• DATA SHOWN:
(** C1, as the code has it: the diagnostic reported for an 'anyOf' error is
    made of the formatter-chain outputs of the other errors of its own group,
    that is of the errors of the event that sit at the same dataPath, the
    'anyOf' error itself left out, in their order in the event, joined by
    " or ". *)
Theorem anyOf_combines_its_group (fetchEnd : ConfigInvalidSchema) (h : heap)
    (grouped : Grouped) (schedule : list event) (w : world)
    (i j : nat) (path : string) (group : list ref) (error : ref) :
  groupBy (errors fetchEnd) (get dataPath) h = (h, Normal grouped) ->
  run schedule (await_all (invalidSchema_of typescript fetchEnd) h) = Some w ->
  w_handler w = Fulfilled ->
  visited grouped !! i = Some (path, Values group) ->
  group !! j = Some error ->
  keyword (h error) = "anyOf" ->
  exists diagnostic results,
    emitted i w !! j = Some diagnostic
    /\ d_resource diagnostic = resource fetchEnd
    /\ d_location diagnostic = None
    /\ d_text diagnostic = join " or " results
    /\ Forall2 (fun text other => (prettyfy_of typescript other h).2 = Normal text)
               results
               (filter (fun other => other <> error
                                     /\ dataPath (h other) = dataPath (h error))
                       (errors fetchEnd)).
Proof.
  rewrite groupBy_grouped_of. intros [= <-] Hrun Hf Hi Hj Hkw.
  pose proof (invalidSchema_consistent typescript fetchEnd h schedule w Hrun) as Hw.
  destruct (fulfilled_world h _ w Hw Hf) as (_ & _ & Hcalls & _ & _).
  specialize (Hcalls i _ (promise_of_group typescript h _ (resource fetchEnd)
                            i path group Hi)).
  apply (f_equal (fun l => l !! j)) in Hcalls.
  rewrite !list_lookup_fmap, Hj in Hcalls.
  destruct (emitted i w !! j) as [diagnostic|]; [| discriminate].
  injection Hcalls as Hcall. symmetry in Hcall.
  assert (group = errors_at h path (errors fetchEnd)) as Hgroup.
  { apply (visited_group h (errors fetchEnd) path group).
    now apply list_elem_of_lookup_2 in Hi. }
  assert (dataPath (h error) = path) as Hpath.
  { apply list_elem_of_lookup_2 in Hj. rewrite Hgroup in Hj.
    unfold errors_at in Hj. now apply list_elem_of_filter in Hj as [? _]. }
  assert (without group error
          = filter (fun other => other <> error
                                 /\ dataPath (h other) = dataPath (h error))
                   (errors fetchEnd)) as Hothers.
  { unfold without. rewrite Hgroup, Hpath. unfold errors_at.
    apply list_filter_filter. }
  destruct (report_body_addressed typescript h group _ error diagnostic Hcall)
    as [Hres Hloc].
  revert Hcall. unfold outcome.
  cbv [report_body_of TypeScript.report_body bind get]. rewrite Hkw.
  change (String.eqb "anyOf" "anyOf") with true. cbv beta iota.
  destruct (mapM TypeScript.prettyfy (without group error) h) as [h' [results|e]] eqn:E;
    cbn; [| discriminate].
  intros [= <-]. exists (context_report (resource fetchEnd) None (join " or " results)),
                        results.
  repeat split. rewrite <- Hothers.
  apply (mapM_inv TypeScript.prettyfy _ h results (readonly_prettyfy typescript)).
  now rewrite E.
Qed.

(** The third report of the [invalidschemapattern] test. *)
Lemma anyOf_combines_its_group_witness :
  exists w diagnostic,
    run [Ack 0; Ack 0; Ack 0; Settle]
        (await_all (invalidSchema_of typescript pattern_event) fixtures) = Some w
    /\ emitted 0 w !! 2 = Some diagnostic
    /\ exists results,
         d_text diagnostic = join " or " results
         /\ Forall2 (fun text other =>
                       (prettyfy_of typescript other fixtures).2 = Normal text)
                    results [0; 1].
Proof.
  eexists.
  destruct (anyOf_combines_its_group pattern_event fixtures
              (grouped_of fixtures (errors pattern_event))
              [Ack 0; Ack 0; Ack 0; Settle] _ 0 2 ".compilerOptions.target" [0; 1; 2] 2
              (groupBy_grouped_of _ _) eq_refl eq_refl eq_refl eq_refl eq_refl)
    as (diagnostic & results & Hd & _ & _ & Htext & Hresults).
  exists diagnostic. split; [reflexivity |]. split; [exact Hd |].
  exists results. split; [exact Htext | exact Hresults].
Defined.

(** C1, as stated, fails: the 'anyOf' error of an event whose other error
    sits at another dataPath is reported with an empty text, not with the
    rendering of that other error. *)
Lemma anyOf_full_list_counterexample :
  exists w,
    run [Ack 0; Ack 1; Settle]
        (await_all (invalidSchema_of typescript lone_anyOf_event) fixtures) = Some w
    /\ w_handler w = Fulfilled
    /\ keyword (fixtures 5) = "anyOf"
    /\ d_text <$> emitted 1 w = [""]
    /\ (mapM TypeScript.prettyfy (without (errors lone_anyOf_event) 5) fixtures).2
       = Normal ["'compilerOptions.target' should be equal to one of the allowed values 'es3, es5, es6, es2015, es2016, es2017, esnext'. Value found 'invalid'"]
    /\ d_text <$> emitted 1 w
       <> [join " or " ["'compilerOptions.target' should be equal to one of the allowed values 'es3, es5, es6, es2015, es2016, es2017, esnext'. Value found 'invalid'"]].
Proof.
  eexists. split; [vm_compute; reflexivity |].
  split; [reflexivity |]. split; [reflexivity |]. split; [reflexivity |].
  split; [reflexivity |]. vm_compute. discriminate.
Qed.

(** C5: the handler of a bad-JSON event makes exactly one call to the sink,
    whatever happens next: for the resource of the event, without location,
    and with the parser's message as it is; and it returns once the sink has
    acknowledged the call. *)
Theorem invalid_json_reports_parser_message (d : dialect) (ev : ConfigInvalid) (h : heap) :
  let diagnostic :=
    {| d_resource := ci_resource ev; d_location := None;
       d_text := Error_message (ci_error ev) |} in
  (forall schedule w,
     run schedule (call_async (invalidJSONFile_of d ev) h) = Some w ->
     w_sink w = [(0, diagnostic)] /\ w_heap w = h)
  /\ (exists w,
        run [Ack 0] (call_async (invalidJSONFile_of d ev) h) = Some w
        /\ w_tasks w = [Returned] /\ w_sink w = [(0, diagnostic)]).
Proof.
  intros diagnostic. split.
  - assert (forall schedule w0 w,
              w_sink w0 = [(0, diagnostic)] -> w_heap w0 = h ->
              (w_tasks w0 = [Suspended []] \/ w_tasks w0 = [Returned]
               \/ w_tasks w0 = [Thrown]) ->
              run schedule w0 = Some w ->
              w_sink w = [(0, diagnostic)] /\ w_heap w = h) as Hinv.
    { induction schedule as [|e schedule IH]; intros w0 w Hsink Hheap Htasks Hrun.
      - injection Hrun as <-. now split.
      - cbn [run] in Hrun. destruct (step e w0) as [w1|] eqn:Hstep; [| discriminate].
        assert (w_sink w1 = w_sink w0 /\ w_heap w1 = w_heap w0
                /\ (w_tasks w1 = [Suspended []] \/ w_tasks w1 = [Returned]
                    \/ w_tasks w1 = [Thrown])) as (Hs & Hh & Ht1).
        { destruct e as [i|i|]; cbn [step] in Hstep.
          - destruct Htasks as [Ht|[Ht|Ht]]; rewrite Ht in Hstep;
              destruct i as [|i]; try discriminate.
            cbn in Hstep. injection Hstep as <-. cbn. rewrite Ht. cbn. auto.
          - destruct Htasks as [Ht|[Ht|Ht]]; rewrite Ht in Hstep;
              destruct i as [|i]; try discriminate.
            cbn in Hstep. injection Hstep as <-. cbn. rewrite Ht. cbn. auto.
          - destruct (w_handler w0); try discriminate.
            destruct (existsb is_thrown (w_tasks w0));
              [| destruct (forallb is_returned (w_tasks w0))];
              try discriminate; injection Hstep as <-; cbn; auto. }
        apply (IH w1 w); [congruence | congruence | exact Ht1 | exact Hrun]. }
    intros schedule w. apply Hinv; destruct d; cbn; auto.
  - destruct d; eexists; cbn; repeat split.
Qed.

• TASK: Retype the entries exactly; leave nothing out.

• EXPECTED ANSWER:
(** C1, as the code has it: the diagnostic reported for an 'anyOf' error is
    made of the formatter-chain outputs of the other errors of its own group,
    that is of the errors of the event that sit at the same dataPath, the
    'anyOf' error itself left out, in their order in the event, joined by
    " or ". *)
Theorem anyOf_combines_its_group (fetchEnd : ConfigInvalidSchema) (h : heap)
    (grouped : Grouped) (schedule : list event) (w : world)
    (i j : nat) (path : string) (group : list ref) (error : ref) :
  groupBy (errors fetchEnd) (get dataPath) h = (h, Normal grouped) ->
  run schedule (await_all (invalidSchema_of typescript fetchEnd) h) = Some w ->
  w_handler w = Fulfilled ->
  visited grouped !! i = Some (path, Values group) ->
  group !! j = Some error ->
  keyword (h error) = "anyOf" ->
  exists diagnostic results,
    emitted i w !! j = Some diagnostic
    /\ d_resource diagnostic = resource fetchEnd
    /\ d_location diagnostic = None
    /\ d_text diagnostic = join " or " results
    /\ Forall2 (fun text other => (prettyfy_of typescript other h).2 = Normal text)
               results
               (filter (fun other => other <> error
                                     /\ dataPath (h other) = dataPath (h error))
                       (errors fetchEnd)).
Proof.
  rewrite groupBy_grouped_of. intros [= <-] Hrun Hf Hi Hj Hkw.
  pose proof (invalidSchema_consistent typescript fetchEnd h schedule w Hrun) as Hw.
  destruct (fulfilled_world h _ w Hw Hf) as (_ & _ & Hcalls & _ & _).
  specialize (Hcalls i _ (promise_of_group typescript h _ (resource fetchEnd)
                            i path group Hi)).
  apply (f_equal (fun l => l !! j)) in Hcalls.
  rewrite !list_lookup_fmap, Hj in Hcalls.
  destruct (emitted i w !! j) as [diagnostic|]; [| discriminate].
  injection Hcalls as Hcall. symmetry in Hcall.
  assert (group = errors_at h path (errors fetchEnd)) as Hgroup.
  { apply (visited_group h (errors fetchEnd) path group).
    now apply list_elem_of_lookup_2 in Hi. }
  assert (dataPath (h error) = path) as Hpath.
  { apply list_elem_of_lookup_2 in Hj. rewrite Hgroup in Hj.
    unfold errors_at in Hj. now apply list_elem_of_filter in Hj as [? _]. }
  assert (without group error
          = filter (fun other => other <> error
                                 /\ dataPath (h other) = dataPath (h error))
                   (errors fetchEnd)) as Hothers.
  { unfold without. rewrite Hgroup, Hpath. unfold errors_at.
    apply list_filter_filter. }
  destruct (report_body_addressed typescript h group _ error diagnostic Hcall)
    as [Hres Hloc].
  revert Hcall. unfold outcome.
  cbv [report_body_of TypeScript.report_body bind get]. rewrite Hkw.
  change (String.eqb "anyOf" "anyOf") with true. cbv beta iota.
  destruct (mapM TypeScript.prettyfy (without group error) h) as [h' [results|e]] eqn:E;
    cbn; [| discriminate].
  intros [= <-]. exists (context_report (resource fetchEnd) None (join " or " results)),
                        results.
  repeat split. rewrite <- Hothers.
  apply (mapM_inv TypeScript.prettyfy _ h results (readonly_prettyfy typescript)).
  now rewrite E.
Qed.

(** The third report of the [invalidschemapattern] test. *)
Lemma anyOf_combines_its_group_witness :
  exists w diagnostic,
    run [Ack 0; Ack 0; Ack 0; Settle]
        (await_all (invalidSchema_of typescript pattern_event) fixtures) = Some w
    /\ emitted 0 w !! 2 = Some diagnostic
    /\ exists results,
         d_text diagnostic = join " or " results
         /\ Forall2 (fun text other =>
                       (prettyfy_of typescript other fixtures).2 = Normal text)
                    results [0; 1].
Proof.
  eexists.
  destruct (anyOf_combines_its_group pattern_event fixtures
              (grouped_of fixtures (errors pattern_event))
              [Ack 0; Ack 0; Ack 0; Settle] _ 0 2 ".compilerOptions.target" [0; 1; 2] 2
              (groupBy_grouped_of _ _) eq_refl eq_refl eq_refl eq_refl eq_refl)
    as (diagnostic & results & Hd & _ & _ & Htext & Hresults).
  exists diagnostic. split; [reflexivity |]. split; [exact Hd |].
  exists results. split; [exact Htext | exact Hresults].
Defined.

(** C1, as stated, fails: the 'anyOf' error of an event whose other error
    sits at another dataPath is reported with an empty text, not with the
    rendering of that other error. *)
Lemma anyOf_full_list_counterexample :
  exists w,
    run [Ack 0; Ack 1; Settle]
        (await_all (invalidSchema_of typescript lone_anyOf_event) fixtures) = Some w
    /\ w_handler w = Fulfilled
    /\ keyword (fixtures 5) = "anyOf"
    /\ d_text <$> emitted 1 w = [""]
    /\ (mapM TypeScript.prettyfy (without (errors lone_anyOf_event) 5) fixtures).2
       = Normal ["'compilerOptions.target' should be equal to one of the allowed values 'es3, es5, es6, es2015, es2016, es2017, esnext'. Value found 'invalid'"]
    /\ d_text <$> emitted 1 w
       <> [join " or " ["'compilerOptions.target' should be equal to one of the allowed values 'es3, es5, es6, es2015, es2016, es2017, esnext'. Value found 'invalid'"]].
Proof.
  eexists. split; [vm_compute; reflexivity |].
  split; [reflexivity |]. split; [reflexivity |]. split; [reflexivity |].
  split; [reflexivity |]. vm_compute. discriminate.
Qed.

(** C5: the handler of a bad-JSON event makes exactly one call to the sink,
    whatever happens next: for the resource of the event, without location,
    and with the parser's message as it is; and it returns once the sink has
    acknowledged the call. *)
Theorem invalid_json_reports_parser_message (d : dialect) (ev : ConfigInvalid) (h : heap) :
  let diagnostic :=
    {| d_resource := ci_resource ev; d_location := None;
       d_text := Error_message (ci_error ev) |} in
  (forall schedule w,
     run schedule (call_async (invalidJSONFile_of d ev) h) = Some w ->
     w_sink w = [(0, diagnostic)] /\ w_heap w = h)
  /\ (exists w,
        run [Ack 0] (call_async (invalidJSONFile_of d ev) h) = Some w
        /\ w_tasks w = [Returned] /\ w_sink w = [(0, diagnostic)]).
Proof.
  intros diagnostic. split.
  - assert (forall schedule w0 w,
              w_sink w0 = [(0, diagnostic)] -> w_heap w0 = h ->
              (w_tasks w0 = [Suspended []] \/ w_tasks w0 = [Returned]
               \/ w_tasks w0 = [Thrown]) ->
              run schedule w0 = Some w ->
              w_sink w = [(0, diagnostic)] /\ w_heap w = h) as Hinv.
    { induction schedule as [|e schedule IH]; intros w0 w Hsink Hheap Htasks Hrun.
      - injection Hrun as <-. now split.
      - cbn [run] in Hrun. destruct (step e w0) as [w1|] eqn:Hstep; [| discriminate].
        assert (w_sink w1 = w_sink w0 /\ w_heap w1 = w_heap w0
                /\ (w_tasks w1 = [Suspended []] \/ w_tasks w1 = [Returned]
                    \/ w_tasks w1 = [Thrown])) as (Hs & Hh & Ht1).
        { destruct e as [i|i|]; cbn [step] in Hstep.
          - destruct Htasks as [Ht|[Ht|Ht]]; rewrite Ht in Hstep;
              destruct i as [|i]; try discriminate.
            cbn in Hstep. injection Hstep as <-. cbn. rewrite Ht. cbn. auto.
          - destruct Htasks as [Ht|[Ht|Ht]]; rewrite Ht in Hstep;
              destruct i as [|i]; try discriminate.
            cbn in Hstep. injection Hstep as <-. cbn. rewrite Ht. cbn. auto.
          - destruct (w_handler w0); try discriminate.
            destruct (existsb is_thrown (w_tasks w0));
              [| destruct (forallb is_returned (w_tasks w0))];
              try discriminate; injection Hstep as <-; cbn; auto. }
        apply (IH w1 w); [congruence | congruence | exact Ht1 | exact Hrun]. }
    intros schedule w. apply Hinv; destruct d; cbn; auto.
  - destruct d; eexists; cbn; repeat split.
Qed.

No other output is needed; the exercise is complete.